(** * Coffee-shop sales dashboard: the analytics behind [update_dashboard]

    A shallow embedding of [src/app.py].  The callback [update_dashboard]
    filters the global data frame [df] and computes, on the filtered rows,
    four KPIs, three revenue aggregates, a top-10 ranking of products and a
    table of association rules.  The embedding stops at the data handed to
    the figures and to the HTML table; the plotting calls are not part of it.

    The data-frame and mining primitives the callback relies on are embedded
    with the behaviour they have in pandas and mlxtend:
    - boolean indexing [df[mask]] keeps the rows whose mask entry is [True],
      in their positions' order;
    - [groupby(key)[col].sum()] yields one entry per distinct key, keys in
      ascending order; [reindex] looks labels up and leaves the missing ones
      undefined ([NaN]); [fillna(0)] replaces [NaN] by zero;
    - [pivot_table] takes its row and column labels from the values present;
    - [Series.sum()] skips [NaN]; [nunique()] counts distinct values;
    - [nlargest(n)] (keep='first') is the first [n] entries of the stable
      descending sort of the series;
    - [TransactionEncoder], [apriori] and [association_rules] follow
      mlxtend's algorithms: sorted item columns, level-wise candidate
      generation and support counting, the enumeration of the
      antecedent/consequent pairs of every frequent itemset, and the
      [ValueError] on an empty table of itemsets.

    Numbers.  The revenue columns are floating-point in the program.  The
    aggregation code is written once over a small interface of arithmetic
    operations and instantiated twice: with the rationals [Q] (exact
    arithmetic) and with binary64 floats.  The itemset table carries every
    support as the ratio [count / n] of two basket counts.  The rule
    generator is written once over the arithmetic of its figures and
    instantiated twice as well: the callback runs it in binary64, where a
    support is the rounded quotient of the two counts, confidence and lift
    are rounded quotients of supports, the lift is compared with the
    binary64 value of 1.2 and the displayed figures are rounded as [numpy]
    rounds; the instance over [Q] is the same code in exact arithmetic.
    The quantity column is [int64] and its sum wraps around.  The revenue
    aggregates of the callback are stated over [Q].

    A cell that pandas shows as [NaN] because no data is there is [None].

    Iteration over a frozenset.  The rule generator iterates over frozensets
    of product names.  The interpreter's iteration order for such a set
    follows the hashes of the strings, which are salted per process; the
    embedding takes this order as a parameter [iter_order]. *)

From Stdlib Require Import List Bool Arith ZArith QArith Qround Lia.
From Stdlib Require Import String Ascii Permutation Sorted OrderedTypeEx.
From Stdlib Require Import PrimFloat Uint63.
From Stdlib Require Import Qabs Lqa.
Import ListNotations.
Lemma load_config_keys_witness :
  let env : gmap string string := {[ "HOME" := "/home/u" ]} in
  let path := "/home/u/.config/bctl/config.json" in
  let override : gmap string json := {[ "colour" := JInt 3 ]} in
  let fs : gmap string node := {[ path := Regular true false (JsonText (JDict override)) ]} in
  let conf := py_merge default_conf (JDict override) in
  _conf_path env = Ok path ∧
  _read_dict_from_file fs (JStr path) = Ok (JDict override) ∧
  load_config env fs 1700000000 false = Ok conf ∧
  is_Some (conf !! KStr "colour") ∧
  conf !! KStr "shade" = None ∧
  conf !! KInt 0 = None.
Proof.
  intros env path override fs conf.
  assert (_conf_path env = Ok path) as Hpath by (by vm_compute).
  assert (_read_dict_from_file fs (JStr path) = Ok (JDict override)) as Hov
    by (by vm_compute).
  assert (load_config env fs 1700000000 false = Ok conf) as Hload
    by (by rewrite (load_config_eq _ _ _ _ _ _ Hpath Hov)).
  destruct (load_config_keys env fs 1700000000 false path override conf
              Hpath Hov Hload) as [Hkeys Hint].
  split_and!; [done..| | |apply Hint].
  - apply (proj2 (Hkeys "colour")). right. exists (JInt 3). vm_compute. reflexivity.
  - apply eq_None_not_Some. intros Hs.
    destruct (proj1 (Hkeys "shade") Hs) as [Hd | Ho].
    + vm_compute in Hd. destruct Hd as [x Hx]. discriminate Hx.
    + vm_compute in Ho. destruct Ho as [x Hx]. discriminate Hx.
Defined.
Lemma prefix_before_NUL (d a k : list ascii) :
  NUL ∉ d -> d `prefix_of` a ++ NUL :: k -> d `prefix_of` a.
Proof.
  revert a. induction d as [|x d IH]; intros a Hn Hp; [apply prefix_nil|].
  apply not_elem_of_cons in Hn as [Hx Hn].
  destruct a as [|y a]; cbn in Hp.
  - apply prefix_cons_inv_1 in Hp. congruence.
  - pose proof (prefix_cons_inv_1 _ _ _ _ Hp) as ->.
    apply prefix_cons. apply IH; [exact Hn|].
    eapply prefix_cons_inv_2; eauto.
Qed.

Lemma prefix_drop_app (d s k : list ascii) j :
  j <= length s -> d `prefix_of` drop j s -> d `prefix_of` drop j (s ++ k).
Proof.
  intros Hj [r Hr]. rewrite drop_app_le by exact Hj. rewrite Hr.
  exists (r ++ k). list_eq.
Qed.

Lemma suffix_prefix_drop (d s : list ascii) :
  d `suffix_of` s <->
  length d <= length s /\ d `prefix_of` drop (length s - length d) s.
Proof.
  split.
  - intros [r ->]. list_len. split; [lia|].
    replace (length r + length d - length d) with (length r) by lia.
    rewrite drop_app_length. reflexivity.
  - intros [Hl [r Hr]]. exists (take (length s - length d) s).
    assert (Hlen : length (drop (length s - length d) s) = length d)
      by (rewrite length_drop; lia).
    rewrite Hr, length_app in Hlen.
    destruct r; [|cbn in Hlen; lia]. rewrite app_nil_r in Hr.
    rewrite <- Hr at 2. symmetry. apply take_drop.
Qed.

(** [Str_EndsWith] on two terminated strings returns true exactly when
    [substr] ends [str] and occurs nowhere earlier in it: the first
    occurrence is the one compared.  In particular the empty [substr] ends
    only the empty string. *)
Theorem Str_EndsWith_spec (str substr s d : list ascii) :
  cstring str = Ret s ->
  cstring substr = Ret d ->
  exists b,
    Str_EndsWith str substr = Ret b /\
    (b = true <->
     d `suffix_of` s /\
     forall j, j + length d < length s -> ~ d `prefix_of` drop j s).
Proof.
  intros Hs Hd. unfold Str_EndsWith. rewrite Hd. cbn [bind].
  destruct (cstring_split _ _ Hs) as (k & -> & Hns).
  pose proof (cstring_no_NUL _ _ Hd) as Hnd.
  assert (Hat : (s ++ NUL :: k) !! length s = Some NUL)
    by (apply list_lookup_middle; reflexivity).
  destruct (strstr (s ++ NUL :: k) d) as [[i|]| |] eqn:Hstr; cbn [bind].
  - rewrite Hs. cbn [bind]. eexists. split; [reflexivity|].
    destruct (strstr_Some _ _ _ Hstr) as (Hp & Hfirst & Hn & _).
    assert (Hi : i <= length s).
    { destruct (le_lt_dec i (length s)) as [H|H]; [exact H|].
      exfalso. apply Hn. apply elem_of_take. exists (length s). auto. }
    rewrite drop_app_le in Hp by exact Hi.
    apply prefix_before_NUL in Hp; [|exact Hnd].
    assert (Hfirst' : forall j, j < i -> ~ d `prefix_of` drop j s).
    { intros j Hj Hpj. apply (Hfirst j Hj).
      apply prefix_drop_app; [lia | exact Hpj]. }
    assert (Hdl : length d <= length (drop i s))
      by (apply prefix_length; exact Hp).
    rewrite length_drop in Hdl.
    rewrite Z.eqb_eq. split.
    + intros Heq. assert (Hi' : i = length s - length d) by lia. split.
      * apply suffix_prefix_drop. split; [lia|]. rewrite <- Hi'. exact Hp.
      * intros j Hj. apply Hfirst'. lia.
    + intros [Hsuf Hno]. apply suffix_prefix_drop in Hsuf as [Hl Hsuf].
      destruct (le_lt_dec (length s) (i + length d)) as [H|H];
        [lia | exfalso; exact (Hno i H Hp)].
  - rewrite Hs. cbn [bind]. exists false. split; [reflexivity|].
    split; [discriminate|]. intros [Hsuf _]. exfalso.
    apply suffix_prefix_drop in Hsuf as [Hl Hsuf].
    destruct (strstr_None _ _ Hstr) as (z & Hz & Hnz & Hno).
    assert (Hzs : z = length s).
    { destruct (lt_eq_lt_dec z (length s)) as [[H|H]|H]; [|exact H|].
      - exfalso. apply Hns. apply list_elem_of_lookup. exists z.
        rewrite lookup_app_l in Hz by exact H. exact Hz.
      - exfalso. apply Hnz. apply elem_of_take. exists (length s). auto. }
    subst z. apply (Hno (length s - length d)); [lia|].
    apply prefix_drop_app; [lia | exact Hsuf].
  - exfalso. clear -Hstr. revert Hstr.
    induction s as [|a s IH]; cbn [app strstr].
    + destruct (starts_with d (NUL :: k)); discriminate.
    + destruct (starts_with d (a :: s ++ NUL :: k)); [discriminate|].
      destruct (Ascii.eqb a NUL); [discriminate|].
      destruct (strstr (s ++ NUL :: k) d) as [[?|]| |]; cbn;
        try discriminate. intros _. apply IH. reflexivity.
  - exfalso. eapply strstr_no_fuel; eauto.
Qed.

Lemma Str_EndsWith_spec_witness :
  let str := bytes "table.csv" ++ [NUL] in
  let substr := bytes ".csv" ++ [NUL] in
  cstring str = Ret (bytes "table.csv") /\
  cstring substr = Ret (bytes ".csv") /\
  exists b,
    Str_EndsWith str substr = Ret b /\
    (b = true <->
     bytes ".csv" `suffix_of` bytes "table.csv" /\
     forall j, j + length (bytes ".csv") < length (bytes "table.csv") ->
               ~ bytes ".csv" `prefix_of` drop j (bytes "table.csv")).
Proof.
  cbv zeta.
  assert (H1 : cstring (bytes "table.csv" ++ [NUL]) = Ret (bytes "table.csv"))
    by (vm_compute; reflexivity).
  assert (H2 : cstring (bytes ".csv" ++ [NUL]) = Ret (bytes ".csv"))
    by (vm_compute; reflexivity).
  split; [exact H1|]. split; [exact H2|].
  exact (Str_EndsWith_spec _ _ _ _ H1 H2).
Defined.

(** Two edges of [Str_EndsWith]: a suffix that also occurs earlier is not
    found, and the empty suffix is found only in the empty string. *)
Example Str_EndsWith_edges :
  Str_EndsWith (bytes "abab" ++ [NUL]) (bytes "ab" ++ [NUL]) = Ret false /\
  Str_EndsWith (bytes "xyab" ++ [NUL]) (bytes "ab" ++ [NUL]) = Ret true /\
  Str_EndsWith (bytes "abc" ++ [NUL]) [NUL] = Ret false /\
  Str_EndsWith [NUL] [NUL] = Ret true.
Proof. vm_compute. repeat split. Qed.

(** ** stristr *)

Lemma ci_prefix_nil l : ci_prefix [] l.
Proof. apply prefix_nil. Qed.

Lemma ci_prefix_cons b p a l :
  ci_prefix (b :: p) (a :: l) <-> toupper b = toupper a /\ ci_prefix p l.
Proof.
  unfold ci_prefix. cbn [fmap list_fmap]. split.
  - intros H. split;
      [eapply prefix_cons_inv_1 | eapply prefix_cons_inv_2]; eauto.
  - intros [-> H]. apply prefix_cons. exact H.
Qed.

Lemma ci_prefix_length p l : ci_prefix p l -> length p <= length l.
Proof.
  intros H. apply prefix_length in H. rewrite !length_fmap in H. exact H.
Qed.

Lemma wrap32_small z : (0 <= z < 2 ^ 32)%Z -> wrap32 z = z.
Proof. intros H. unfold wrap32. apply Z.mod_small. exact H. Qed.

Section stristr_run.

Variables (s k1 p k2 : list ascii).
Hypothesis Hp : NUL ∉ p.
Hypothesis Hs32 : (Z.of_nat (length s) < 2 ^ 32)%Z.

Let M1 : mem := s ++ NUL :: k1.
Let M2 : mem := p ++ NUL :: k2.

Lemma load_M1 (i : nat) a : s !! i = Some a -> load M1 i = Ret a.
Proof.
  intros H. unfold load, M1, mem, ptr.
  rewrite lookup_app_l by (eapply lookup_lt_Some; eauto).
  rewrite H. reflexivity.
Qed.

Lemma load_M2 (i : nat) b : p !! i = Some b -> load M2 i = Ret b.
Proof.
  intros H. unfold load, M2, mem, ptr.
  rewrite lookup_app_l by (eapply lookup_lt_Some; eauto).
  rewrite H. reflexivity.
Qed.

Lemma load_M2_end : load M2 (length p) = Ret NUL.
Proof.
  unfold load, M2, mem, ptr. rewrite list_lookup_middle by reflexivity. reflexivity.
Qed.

□ □ □ □

**Brief:** Lines from the start of the material through the line containing "- [pivot_table] takes" are wanted. Write them out exactly.

**Exercise result:**
(** * Coffee-shop sales dashboard: the analytics behind [update_dashboard]

    A shallow embedding of [src/app.py].  The callback [update_dashboard]
    filters the global data frame [df] and computes, on the filtered rows,
    four KPIs, three revenue aggregates, a top-10 ranking of products and a
    table of association rules.  The embedding stops at the data handed to
    the figures and to the HTML table; the plotting calls are not part of it.

    The data-frame and mining primitives the callback relies on are embedded
    with the behaviour they have in pandas and mlxtend:
    - boolean indexing [df[mask]] keeps the rows whose mask entry is [True],
      in their positions' order;
    - [groupby(key)[col].sum()] yields one entry per distinct key, keys in
      ascending order; [reindex] looks labels up and leaves the missing ones
      undefined ([NaN]); [fillna(0)] replaces [NaN] by zero;
    - [pivot_table] takes its row and column labels from the values present;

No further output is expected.